Die angehobene Jahresprognose sieht einen Nettogewinn von mindestens 3,4 Milliarden Euro vor, die Eigenkapitalrendite soll auf 12 Prozent steigen. Die für 2026 geplante Kapitalrückgabe von rund 3,2 Milliarden Euro soll zu mindestens der Hälfte über Dividenden erfolgen, der Rest über Rückkäufe eigener Aktien.
Das seit vergangenem Freitag laufende Rückkaufprogramm über bis zu 1,2 Milliarden Euro, für das EZB und Finanzagentur bereits grünes Licht gegeben haben, ist Teil dieser Strategie und läuft bis spätestens 10. Februar 2027. Für die langfristige Ausrichtung hat das Institut zudem eine „Momentum 2030“-Strategie formuliert, die bis zum Ende des Jahrzehnts einen Nettogewinn von 5,9 Milliarden Euro und eine Eigenkapitalrendite von 21 Prozent anpeilt.
Aktie nahe Rekordniveau, Skepsis bei unabhängigen Aktionären
Der Kurs spiegelt die grundsätzlich positive operative Entwicklung wider: Mit einem Schlusskurs von 41,86 Euro am Freitag notiert das Papier nur noch 0,6 Prozent unter seinem 52-Wochen-Hoch vom 4. September. Der Wert liegt damit deutlich über seinem 200-Tage-Durchschnitt von 35,76 Euro, ein Zeichen für den intakten Aufwärtstrend seit dem Jahrestief im Oktober vergangenen Jahres.

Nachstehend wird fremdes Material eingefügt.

(* ===== verification/_CoqProject ===== *)
-Q . S2P
Prelude.v
KList.v
RealTimeFifo.v
Crc32.v
SundayMatch.v
PacketBuffer.v
Stats.v
Hsm.v
SinglyList.v
ImageSplit.v
Serial.v
Heartbeat.v
PthreadModel.v
UdpClient.v
Sniffer.v
Gpio.v
I2c.v
XchipReg.v
FileMkdir.v
IpcLock.v
IpcFlock.v
RobustMutex.v
IpcMutex.v
IpcSemsv.v
MmapFile.v
ShmLock.v
FileUtils.v
TimeUtils.v
Hmac.v
BasicTask.v
NetUtils.v
Double.v
DoubleRound.v
CpuUsage.v
CpuControl.v
CpuMain.v
IpcTest.v
GpioIrq.v
PoolList.v
Alive.v
EpollLoop.v
(* ===== verification/Prelude.v ===== *)
(** * A verification of GeneralPurposeLibrary

    The repository is a collection of C components for embedded Linux: intrusive
    and singly linked lists, a pool of list elements, a real-time fifo,
    checksums, string search, a packet reassembly buffer, running statistics,
    image splitting, a hierarchical state machine, wrappers for serial ports,
    GPIO pins and I2C devices, worker threads and tasks, a packet sniffer with a
    UDP client, locks between processes on four different foundations, and
    helpers for files, mapped memory, time, keyed digests and processor load.
    Many components stand alone; the fifo, the pool and the sniffer use the
    kernel lists, the sniffer runs on the thread model, the UDP test program
    sends the message the sniffer's filters look for, the GPIO interrupts use
    the GPIO pins, three of the locks are behind one record of functions that
    two test programs use, two of them make their files with the recursive
    mkdir, and the shared-memory locks live in mapped files.

    ** How C is modelled

    This file is the execution model all components share.  A function that can
    leave the defined semantics of C returns [res A]: a value, an undefined
    behaviour of type [ub], or [NoFuel].  Integers are [Z] with their width
    written out ([u8] ... [s64] wrap, [signed_op] fails on signed overflow,
    [div_op] on division by zero); arrays are lists accessed by [arr_get] and
    [arr_set], which fail out of range; heap objects live in finite maps from
    addresses, with 0 as the null pointer.  A null argument that the code checks
    is [None].  Counted loops are [for_up], whose number of iterations is known
    when the loop is entered; other loops take fuel, and the theorems about them
    give the amount that is enough, so no theorem holds only because a loop ran
    out.  The answers of system calls and of the allocator are arguments, so a
    theorem holds for every environment; code of the C library, the kernel or a
    device that has a behaviour of its own is a type class with the documented
    laws ([Termios], [GpioFs], [I2cBus], [PathWalk]) and a concrete instance.
    The calls of POSIX that several processes share (directories and descriptors,
    record locks, semaphores with undo, robust mutexes, read-write locks) are
    modelled as functions on a kernel state, so that interleavings and the death
    of a process can be explored.

    ** The files

    - KList: list/klist.h (module [Klist]) and linux/utils/include/list.h
      (module [UtilsList]) on a heap of [list_head] objects.  [dlist] says that a
      sentinel's ring visits given entries in both directions.  Theorems: the
      operations are the list operations they are named after and write nothing
      else, insertion and deletion cancel, splicing concatenates, the traversal
      macros terminate and visit each entry once, the safe one also under
      deletion.  [ListOps] and [ListLaws] are the interface for clients.
    - RealTimeFifo: linux/utils/src/real_time_fifo.c over that interface.
      Theorems: refinement of an unbounded FIFO queue, what the capacity check
      really does, release of all entries, and a lost entry when two puts
      interleave outside the lock.
    - Crc32: linux/utils/src/crc32.c.  Theorems: the table-driven routines equal
      a bit-serial reference, agree with each other, can be fed in pieces and
      detect every change confined to four bytes.
    - SundayMatch: algorithm/SundayMatch.c.  Theorems: both routines terminate
      with the first occurrence or -1; the C one reads one character past the
      text.
    - PacketBuffer: linux/utils/src/packet_buffer.c.  Theorems: the receive
      window stays inside its block, chunks add up, and the case of a short
      second body, which is received into the wrong block.
    - Stats: linux/utils/src/stats.c.  Theorems: exact extremes and counters and
      a bound on the error of the batched mean; what negative samples do.
    - Hsm: linux/glb_hsm (glb_hsm.c and the level states).  The handlers are
      functions on the machine; class [Hierarchy] is what client states promise.
      Theorems: initialisation enters the superstates outermost first,
      [hsm_tran] leaves and enters exactly the states below the least common
      superstate, and three defects of the dispatcher (handled events leave the
      state, transitions overflow the path array, exit actions that do not
      report success make a transition endless).
    - SinglyList: list/singly_linked_list.h and .c, with the address of a link
      field as a pointer value of its own.  Theorems: a list shows its data in
      the announced order and frees all its memory; deletion is exact except for
      the last node, where it dereferences null.
    - ImageSplit: linux/utils/src/image_split.c.  Theorems: tiles are the aligned
      windows of the source; the one combination where they are not.
    - Serial: linux/serial/basic_serial.c.  Theorem: the line settings written on
      every branch, with the character size that ignores its argument.
    - PoolList: list/pool_list.c, with the four repairs without which it does not
      compile.  Theorems: any use of the pool that follows its rules refines an
      abstract pool of free, available and held elements, and the object stays
      well-formed, each element in one place with its data inside its own block.
    - Heartbeat: socket/sniffer.c with its receive loop, the filter of
      socket/sniffer_test.c and the message of socket/udp_test.c.  Theorems: the
      driver receives one command per heartbeat of a stream of frames, in order;
      the command fits its buffer, sender and filters agree, and the dependence
      on the signedness of [char].
    - PthreadModel: pthread/pthread_model.c as operations and a step relation of
      worker and owner.  Theorem: static objects are never used after free,
      dynamic ones can be.
    - UdpClient: socket/udp_client.c.  Theorem: what the retry loops really do.
    - Sniffer: socket/sniffer_framework.c over KList and PthreadModel.  Theorem:
      every frame reaches every filter once, newest first.
    - Alive: the programs of socket/udp_test.c and socket/sniffer_test.c over the
      client, the network and the sniffer.  Theorem: each heartbeat the network
      accepted is printed once by one sniffer and handed once to the driver by
      the other, in order, among any other traffic.
    - Gpio: linux/gpio/gpio_base.c and gpio_ctrl.c.  Theorem: the control
      functions reach the asked state from any state of a pin and read it back.
    - GpioIrq: linux/gpio/gpio_irq.c over the pins of Gpio and a table of open
      files.  Theorem: an interrupt is set up, monitored and given back as asked,
      but its function is always told 0, since the value file is opened for
      writing.
    - EpollLoop: linux/io_backend/io_backend_epoll.c, with [do_use_fd] as a
      parameter.  Theorem: only open connections are used, although descriptors
      are reused within a batch of events.
    - I2c: linux/utils/src/i2c_ctrl.c, over descriptors that carry the slave
      address set on them.  Theorem: a session that opens the bus, writes, reads
      and closes reads back what was written and disturbs no other register.
    - XchipReg: linux/utils/test/sc132_xchip_reg.c over I2c.  Theorem: its two
      ways of reading a sensor behind a bridge agree on every bus.
    - FileMkdir: ipc_competition/file_mkdir.c.  Other processes change the tree
      between its system calls.  Theorems: the complete outcome of a path, that
      nothing else is touched and no descriptor is lost, and success while
      others make the same directories.
    - IpcLock: the lock interface of ipc_competition/ipc_test_common.h, processes
      that use it as a step relation, and class [LockLaws], from which mutual
      exclusion and progress follow for every implementation.
    - IpcFlock, IpcMutex (over RobustMutex), IpcSemsv: the three implementations
      in ipc_competition, each an instance of [LockLaws].  Theorems: exclusion
      and progress with processes that come, go and die; and what breaks them, a
      race of two creations and a set removed while it is used.
    - IpcTest: the two test programs under every schedule over each of the three
      locks.  Theorem: where they can deadlock.
    - MmapFile, ShmLock: linux/utils/src/mmap_file.c and the locks of shm_mutex.c
      (module [ShmMutex], also an instance of [LockLaws]) and shm_rw_lock.c
      (module [ShmRw], with a step relation of its own).  Theorems: exclusion,
      and exact counters.
    - FileUtils: file_utils.c and image_file.c of linux/utils/src and
      file_library.c, over files and streams.  Theorems: copying terminates with
      an exact copy, buffers and image rows are read back, and the output of a
      command stays in its buffer.
    - TimeUtils: time_utils.h and time_utils.c.  The conversions agree; with a
      32-bit time_t they overflow.
    - Hmac: algorithm/algo_hmac.c, with the keyed digest as a parameter.  The
      result is the hexadecimal text, and one digest overflows its buffer.
    - BasicTask: linux/utils/src/basic_task.c.  Theorem: every outcome of
      [task_create].
    - NetUtils: linux/utils/src/net_utils.c on every branch.
    - Double, DoubleRound: the binary64 arithmetic of cpu_usage.c, on the
      Standard Library's executable specification of IEEE 754, and its rounding
      error: every operation is off by at most half a unit in the last place, and
      integers below 2^53 are exact.
    - CpuUsage, CpuControl, CpuMain: cpu_usage.c.  CpuUsage has the reading of
      /proc/stat and the load loop with its floating-point time and its busy
      waiting; CpuControl shows that a round meets the asked rate up to one tick
      and one millisecond, and when it is undefined; CpuMain has [main], the
      workers and the interrupt handler as threads over the records they share:
      without an interrupt every schedule is defined, with one it need not be.

    ** Fuel and bounds

    A traversal of a list of [n] entries needs [n + 1] units of fuel.  The
    climbs of the state machine store one entry of a four-element array per
    round, so five rounds are enough for every machine; the loops over the
    source's superstates need one unit per level.  The retry loops of the UDP
    client make at most four calls and need none.  The walk of [fs_mkdirs] needs
    one unit per character of the path, the lock loop of the shared mutex two
    rounds, the copy loop one round per kilobyte and two more, and the reader of
    /proc/stat one unit per line, for which the length of the text is enough;
    its busy waiting needs one unit per reading of the clock.  The two lock test
    programs make nine steps each, so nineteen units explore every schedule.

    ** Not modelled

    Output to logs and terminals is modelled only where it is the function's
    result.  Left out are the backup copy of glb_hsm.c, which the program does not
    use and which does not compile, the functions io_backend.h declares, which
    have no definition, the code of cpu_usage.c that is compiled out (a second
    [main] and an adjustment loop), the System V variant of shm_mutex.c, which is
    compiled out too, and the test programs other than those of the locks, the
    sniffer and the bridge.  Files that do not compile (pool_list.c, gpio_irq.c,
    io_backend_epoll.c) are modelled with the repairs their files name. *)

From Stdlib Require Export ZArith Lia.
From stdpp Require Export base strings numbers gmap list.
(* ===== verification/KList.v ===== *)
(** * KList: the intrusive doubly linked lists

    Models [list/klist.h] (module [Klist]) and [linux/utils/include/list.h]
    (module [UtilsList]), the two copies of the kernel list the other
    components embed.  A [struct list_head] is an object of the heap
    [gmap Z list_head]; pointers are addresses and 0 is [NULL].  The
    well-formedness predicate is [dlist h head xs]: the ring that starts at the
    sentinel [head] visits exactly [xs], forwards through [next] and backwards
    through [prev].  Classes [ListOps] and [ListLaws] are what the lists promise to
    their clients. *)

From S2P Require Import Prelude.

Record list_head := ListHead { lh_next : Z; lh_prev : Z }.
Abbreviation heap := (gmap Z list_head).
Definition NULL : Z := 0.

#[global] Instance list_head_eq_dec : EqDecision list_head.
Proof. solve_decision. Defined.

(** Access to [*p]. *)
Definition deref (h : heap) (p : Z) : res list_head :=
  if decide (p = NULL) then Ub NullDeref else or_ub BadPtr (h !! p).
Definition ld_next (h : heap) (p : Z) : res Z := n ← deref h p; mret (lh_next n).
Definition ld_prev (h : heap) (p : Z) : res Z := n ← deref h p; mret (lh_prev n).
Definition st_next (h : heap) (p v : Z) : res heap :=
  n ← deref h p; mret (<[p := ListHead v (lh_prev n)]> h).
Definition st_prev (h : heap) (p v : Z) : res heap :=
  n ← deref h p; mret (<[p := ListHead (lh_next n) v]> h).

(** ** The operations of klist.h *)
Module Klist.

Definition INIT_LIST_HEAD (h : heap) (ptr : Z) : res heap :=
  h ← st_next h ptr ptr; st_prev h ptr ptr.

Definition __list_add (h : heap) (new prev next : Z) : res heap :=
  h ← st_prev h next new;
  h ← st_next h new next;
  h ← st_prev h new prev;
  st_next h prev new.

Definition list_add (h : heap) (new head : Z) : res heap :=
  next ← ld_next h head; __list_add h new head next.

Definition list_add_tail (h : heap) (new head : Z) : res heap :=
  prev ← ld_prev h head; __list_add h new prev head.

Definition __list_del (h : heap) (prev next : Z) : res heap :=
  h ← st_prev h next prev; st_next h prev next.

(** [entry] is left with null links. *)
Definition list_del (h : heap) (entry : Z) : res heap :=
  prev ← ld_prev h entry;
  next ← ld_next h entry;
  h ← __list_del h prev next;
  h ← st_next h entry NULL;
  st_prev h entry NULL.

Definition list_del_init (h : heap) (entry : Z) : res heap :=
  prev ← ld_prev h entry;
  next ← ld_next h entry;
  h ← __list_del h prev next;
  INIT_LIST_HEAD h entry.

Definition list_move (h : heap) (list head : Z) : res heap :=
  prev ← ld_prev h list;
  next ← ld_next h list;
  h ← __list_del h prev next;
  list_add h list head.

Definition list_move_tail (h : heap) (list head : Z) : res heap :=
  prev ← ld_prev h list;
  next ← ld_next h list;
  h ← __list_del h prev next;
  list_add_tail h list head.

Definition list_empty (h : heap) (head : Z) : res bool :=
  next ← ld_next h head; mret (bool_decide (next = head)).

Die Übernahmefrage bleibt trotz der guten Zahlen ungelöst. Bei der Andienungsfrist Anfang Juli hatten insgesamt 17,6 Prozent der Commerzbank-Aktien UniCredit angedient, doch eine eigene Analyse der Commerzbank ergab, dass davon nur ein kleiner Teil von unabhängigen institutionellen Investoren oder Privatanlegern stammte – der überwiegende Teil kam von mit UniCredit verbundenen Finanzinstituten.
Diese Diskrepanz nährt Zweifel, wie breit die Übernahme unter freien Aktionären tatsächlich getragen wird, und macht das Treffen in Berlin zum nächsten entscheidenden Wegpunkt.